INTEGRACIÓN REGIONAL CON AUTONOMÍA TECNOLÓGICA Y EMPRESARIA. JAGUARIBE, HELIO



INTEGRACIÓN REGIONAL CON AUTONOMÍA TECNOLÓGICA Y EMPRESARIA
Un modelo válido es el que proporciona Japón

Diario “Clarín”, Buenos Aires, 28 de diciembre de 1978, págs. 2/3.                             Por Helio Jaguaribe
El proceso de integración de América Latina es bastante antiguo como idea, pero sólo comenzó efectivamente con el Tratado de Montevideo y la fundación de la ALALC. A esta iniciativa siguieron otras de integración subregional, como la centroamericana y la andina.
Entre el Tratado de Montevideo y fines de la década del 60, los países latinoamericanos tenían dos ideas fundamentales:
a)      El mecanismo que debía proponer la integración sería un mecanismo de integración de los mercados nacionales, hacia un mercado latinoamericano básicamente integrado;
b)      los Estados eran protagonistas básicamente unitarios, homogéneos y suficientes.
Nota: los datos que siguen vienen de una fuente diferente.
Lemma dead_demo_text n : n ∈ s_nodes dead_demo → is_str (node_name_of n).
Proof.
  intros Hn. assert (str_forall is_ascii (node_name_of n) = true) as Ha; [|by apply is_str_ascii in Ha as [? _]].
  revert n Hn. apply Forall_forall. by vm_compute; repeat constructor.
Qed.

Lemma find_dead_code_ok_witness :
  dc_name <$> demo_found None None false 1 200 = ["big_orphan"; "orphan"]
  ∧ ∀ r, r ∈ demo_found None None false 1 200 →
    ∃ n f, (n, f) ∈ node_files dead_demo ∧ r = dead_row dead_demo (n, f)
           ∧ in_scope like_esc_model None None false 1 n f ∧ ¬ kept_alive like_model dead_demo n f.
Proof.
  split; [by vm_compute|].
  exact (proj1 (find_dead_code_ok glob_model like_model like_esc_model dead_demo dead_demo_text None None false 1 200)).
Defined.

Lemma dead_code_report_ok_witness :
  (let rep := demo_report 3 default_dead_code_ignores in
   (items rep, ignored_count rep, hidden_below_threshold rep) = ([], 1, 0))
  ∧ (let rep := demo_report 20 default_dead_code_ignores in
     (items rep, ignored_count rep, hidden_below_threshold rep) = ([], 1, 1))
  ∧ orphan_count (demo_report 1 []) + exported_count (demo_report 1 []) = length (items (demo_report 1 [])).
Proof.
  split; [by vm_compute|split; [by vm_compute|]].
  exact (proj1 (proj2 (dead_code_report_ok glob_model like_model like_esc_model dead_demo dead_demo_text
                         None None false 1 []))).
Defined.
Creo que el proceso real ocurrido desde ese período hasta nuestros días ha conducido a una contestación de estas dos ideas.
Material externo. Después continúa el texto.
Definition get_import_tree (file_path direction : string) (max_depth : Z) : result string (list FileDependency) :=
  if negb (bool_decide (direction ∈ ["outgoing"; "incoming"; "both"])) then
    Err ("invalid direction '" +:+ direction +:+ "': expected outgoing, incoming, or both")
  else
    let max_depth := clamp_depth max_depth in
    let wanted d := String.eqb direction d || String.eqb direction "both" in
    Ok ((if wanted "outgoing" then tree_side file_path "outgoing" max_depth Outgoing else [])
        ++ (if wanted "incoming" then tree_side file_path "incoming" max_depth Incoming else [])).

Definition file_is_indexed (file_path : string) : bool :=
  0 <? length (filter (λ f, file_path_of f = file_path) (s_files st)).

Definition file_has_test_node (file_path : string) : bool :=
  existsb (λ nf, String.eqb (file_path_of nf.2) file_path && n_is_test (nr_node nf.1)) (node_files st).

Definition get_reverse_dependents (file_path : string) (max_depth : Z) : list (string * nat) :=
  file_closure file_path (clamp_depth max_depth) DEPENDENT_RELATIONS Incoming.

Definition all_file_import_edges : list (string * string) :=
  remove_dups
    ((λ x, (file_path_of x.1.2.2, file_path_of x.2.2)) <$>
       filter (λ x, e_relation x.1.1 = REL_IMPORTS ∧ synthetic_import_holds like x.1.1 = false
                    ∧ file_id_of x.1.2.2 ≠ file_id_of x.2.2
                    ∧ is_external_file x.1.2.2 = false ∧ is_external_file x.2.2 = false) (edge_ends st)).
End Imports.

(** ** Shortest distances *)

Section Closure.
Context (like : string → string → bool) (st : Store) (Hok : store_ok st).
Context (relations : list string) (hop : FileHop) (root_path : string).

Definition file_of (id : Z) (path : string) : Prop :=
  ∃ f, f ∈ s_files st ∧ file_id_of f = id ∧ file_path_of f = path.

(** Some edge of the relations leads from a node of the one file to a node of the
    other. *)
Definition hop_edge (x y : Z) : Prop :=
  ∃ e nf nt, e ∈ dep_edges like st relations ∧ nf ∈ s_nodes st ∧ nt ∈ s_nodes st
    ∧ from_col hop e = node_id_of nf ∧ to_col hop e = node_id_of nt
    ∧ node_file_of nf = x ∧ node_file_of nt = y.

Lemma file_of_id id p q : file_of id p → file_of id q → p = q.
Proof.
  intros (f & Hf & Hfi & <-) (g & Hg & Hgi & <-). f_equal.
  apply (NoDup_key_inj file_id_of (s_files st)); [apply Hok|done|done|by rewrite Hfi].
Qed.
Lemma file_of_path id jd p : file_of id p → file_of jd p → id = jd.
Proof.
  intros (f & Hf & <- & Hp) (g & Hg & <- & Hq). f_equal.
  apply (NoDup_key_inj file_path_of (s_files st)); [apply Hok|done|done|by rewrite Hp].
Qed.

Lemma elem_of_hop_rows chunk y p :
  (y, p) ∈ hop_rows like st relations hop chunk ↔ ∃ x, x ∈ chunk ∧ hop_edge x y ∧ file_of y p.
Proof.
  unfold hop_rows. rewrite elem_of_remove_dups. unfold node_rows, file_rows. split.
  - intros (nf & H & [Hc Hnf]%list_elem_of_filter)%list_elem_of_bind.
    apply list_elem_of_bind in H as (e & H & [He Hin]%list_elem_of_filter).
    apply list_elem_of_bind in H as (nt & H & [Hnt Hntin]%list_elem_of_filter).
    apply list_elem_of_fmap in H as (f & [= -> ->] & [Hf Hfin]%list_elem_of_filter).
    exists (node_file_of nf). split; [done|]. split; [|by exists f].
    exists e, nf, nt. by rewrite Hf.
  - intros (x & Hx & (e & nf & nt & He & Hnf & Hnt & Hfrom & Hto & <- & <-) & f & Hf & Hfi & <-).
    apply list_elem_of_bind. exists nf. split; [|by apply list_elem_of_filter].
    apply list_elem_of_bind. exists e. split; [|by apply list_elem_of_filter].
    apply list_elem_of_bind. exists nt. split; [|by apply list_elem_of_filter].
    apply list_elem_of_fmap. exists f. rewrite Hfi. split; [done|]. by apply list_elem_of_filter.
Qed.

Lemma hop_edge_file x y : hop_edge x y → ∃ p, file_of y p.
Proof.
  intros (e & nf & nt & _ & _ & Hnt & _ & _ & _ & <-).
  apply (ok_node_file st Hok), list_elem_of_fmap in Hnt as (f & Hf & Hin). by exists (file_path_of f), f.
Qed.

(** One pass over rows: [V] is what was visited and [F] found before. *)
Lemma visit_rows depth (V : gset Z) (F : gmap string nat) rows :
  (∀ y p, (y, p) ∈ rows → file_of y p) →
  (∀ y, file_of y root_path → y ∈ V) →
  (∀ p k, F !! p = Some k → ∃ y, y ∈ V ∧ file_of y p) →
  let w := foldl (visit_row root_path depth) (mkWalk V F []) rows in
  (∀ y, y ∈ visited w ↔ y ∈ V ∨ y ∈ rows.*1)
  ∧ (∀ y, y ∈ next w ↔ y ∈ rows.*1 ∧ y ∉ V)
  ∧ (∀ p k, found w !! p = Some k ↔ F !! p = Some k ∨ k = depth ∧ ∃ y, (y, p) ∈ rows ∧ y ∉ V).
Proof.
  intros Hrows Hroot HF w. unfold w. clear w. induction rows as [|[y p] rows IH] using rev_ind.
  { simpl. split; [set_solver|]. split; [set_solver|]. intros p k. split; [by left|].
    intros [?|(_ & y & ?%not_elem_of_nil & _)]; done. }
  rewrite foldl_snoc. set (w := foldl _ _ rows) in *.
  destruct IH as (Hv & Hn & Hf); [intros y' p' H; apply Hrows, elem_of_app; by left|].
  assert (file_of y p) as Hy by (apply Hrows, elem_of_app; right; by left).
  rewrite fmap_app. cbn [fmap list_fmap]. setoid_rewrite elem_of_app. setoid_rewrite list_elem_of_singleton.
  unfold visit_row. destruct (String.eqb_spec p root_path) as [->|Hp].
  { assert (y ∈ V) as HyV by by apply Hroot. split; [|split].
    - intros z. rewrite Hv. simpl. split; [tauto|]. by intros [?|[?| ->]]; auto.
    - intros z. rewrite Hn. simpl. split; [tauto|]. by intros [[?| ->] ?].
    - intros q k. rewrite Hf. split; [intros [?|(? & z & ? & ?)]; eauto 6|].
      intros [?|(? & z & [?|[= -> ->]] & ?)]; eauto; done. }
  destruct (bool_decide (y ∈ visited w)) eqn:Ev; [apply bool_decide_eq_true in Ev|apply bool_decide_eq_false in Ev].
  { split; [|split].
    - intros z. rewrite Hv. simpl. split; [tauto|]. intros [?|[?| ->]]; auto. by apply Hv.
    - intros z. rewrite Hn. simpl. split; [tauto|]. intros [[?| ->] ?]; [done|].
      apply Hv in Ev as [?|?]; done.
    - intros q k. rewrite Hf. split; [intros [?|(? & z & ? & ?)]; eauto 6|].
      intros [?|(? & z & [?|[= -> ->]] & ?)]; eauto; [].
      apply Hv in Ev as [?|Hin]; [done|]. apply list_elem_of_fmap in Hin as ([y' p'] & Hy' & Hin). simpl in Hy'. subst y'.
      assert (p = p') as <- by (apply (file_of_id y); [done|]; apply Hrows, elem_of_app; by left). eauto. }
  assert (y ∉ V ∧ y ∉ rows.*1) as [HyV Hyr] by (rewrite Hv in Ev; tauto).
  assert (found w !! p = None) as Hnone.
  { destruct (found w !! p) as [k|] eqn:E; [exfalso|done]. apply Hf in E as [E|(_ & z & Hz & _)].
    - apply HF in E as (z & Hz & Hzp). by rewrite (file_of_path y z p) in HyV.
    - assert (file_of z p) as Hzp by (apply Hrows, elem_of_app; by left).
      rewrite (file_of_path y z p) in Hyr by done. by apply (list_elem_of_fmap_2 fst) in Hz. }
  cbn [visited next found]. rewrite Hnone. split; [|split].
  - intros z. rewrite elem_of_union, elem_of_singleton, Hv. simpl. tauto.
  - intros z. rewrite elem_of_app, list_elem_of_singleton, Hn. simpl. split; [|tauto].
    intros [?| ->]; tauto.
  - intros q k. destruct (decide (q = p)) as [->|Hq].
    + rewrite lookup_insert_eq. split.
      * intros [= <-]. right. split; [done|]. exists y. auto.
      * intros [H|(-> & _)]; [|done].
        assert (found w !! p = Some k) as E by (apply Hf; by left). by rewrite Hnone in E.
    + rewrite lookup_insert_ne by done. rewrite Hf. split; [intros [?|(? & z & ? & ?)]; eauto 6|].
      intros [?|(? & z & [?|[= -> ->]] & ?)]; eauto; done.
Qed.

(** Within [d] hops of the root; [x] is at distance [d]. *)
Definition within (d : nat) (x : Z) : Prop :=
  ∃ k r, k ≤ d ∧ file_of r root_path ∧ nsteps hop_edge k r x.
Definition at_distance (d : nat) (x : Z) : Prop := within d x ∧ ∀ k, k < d → ¬ within k x.

Lemma within_mono d d' x : d ≤ d' → within d x → within d' x.
Proof. intros Hd (k & r & ? & ?). exists k, r. split; [lia|done]. Qed.

Lemma within_step d x y : within d x → hop_edge x y → within (S d) y.
Proof. intros (k & r & ? & ? & ?) He. exists (S k), r. split; [lia|]. split; [done|]. by eapply nsteps_r. Qed.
Desde luego, la primera fue la más rápidamente criticada. Ante el acentuado desnivel de las economías nacionales latinoamericanas, resultó rápidamente claro que una simple integración de mercados implicaría acentuar las ventajas de los países de mayor industrialización y en hacer permanente la dependencia de los demás.
La segunda idea también reveló, más recientemente, ser una falacia. Si no antes, al menos en la década del 70 se tornó claro que los Estados nacionales latinoamericanos, tal como ocurría con todos los demás países del Tercer Mundo, no habían encontrado una forma apropiada de relacionarse con las transnacionales.
En todos los países latinoamericanos había por lo menos dos dimensiones distintas: la del Estado nacional y la de las transnacionales ubicadas en el mismo país. Solo para los fines formales internos, las transnacionales se encuentran bajo la reglamentación del Estado. En lo que se refiere a la política de producción e inversión, a la tecnología y al relacionamiento con el mercado internacional, las transnacionales escapan de la tutela de los Estados y lo hacen tanto más cuanto más poderosas sean y más débiles los Estados.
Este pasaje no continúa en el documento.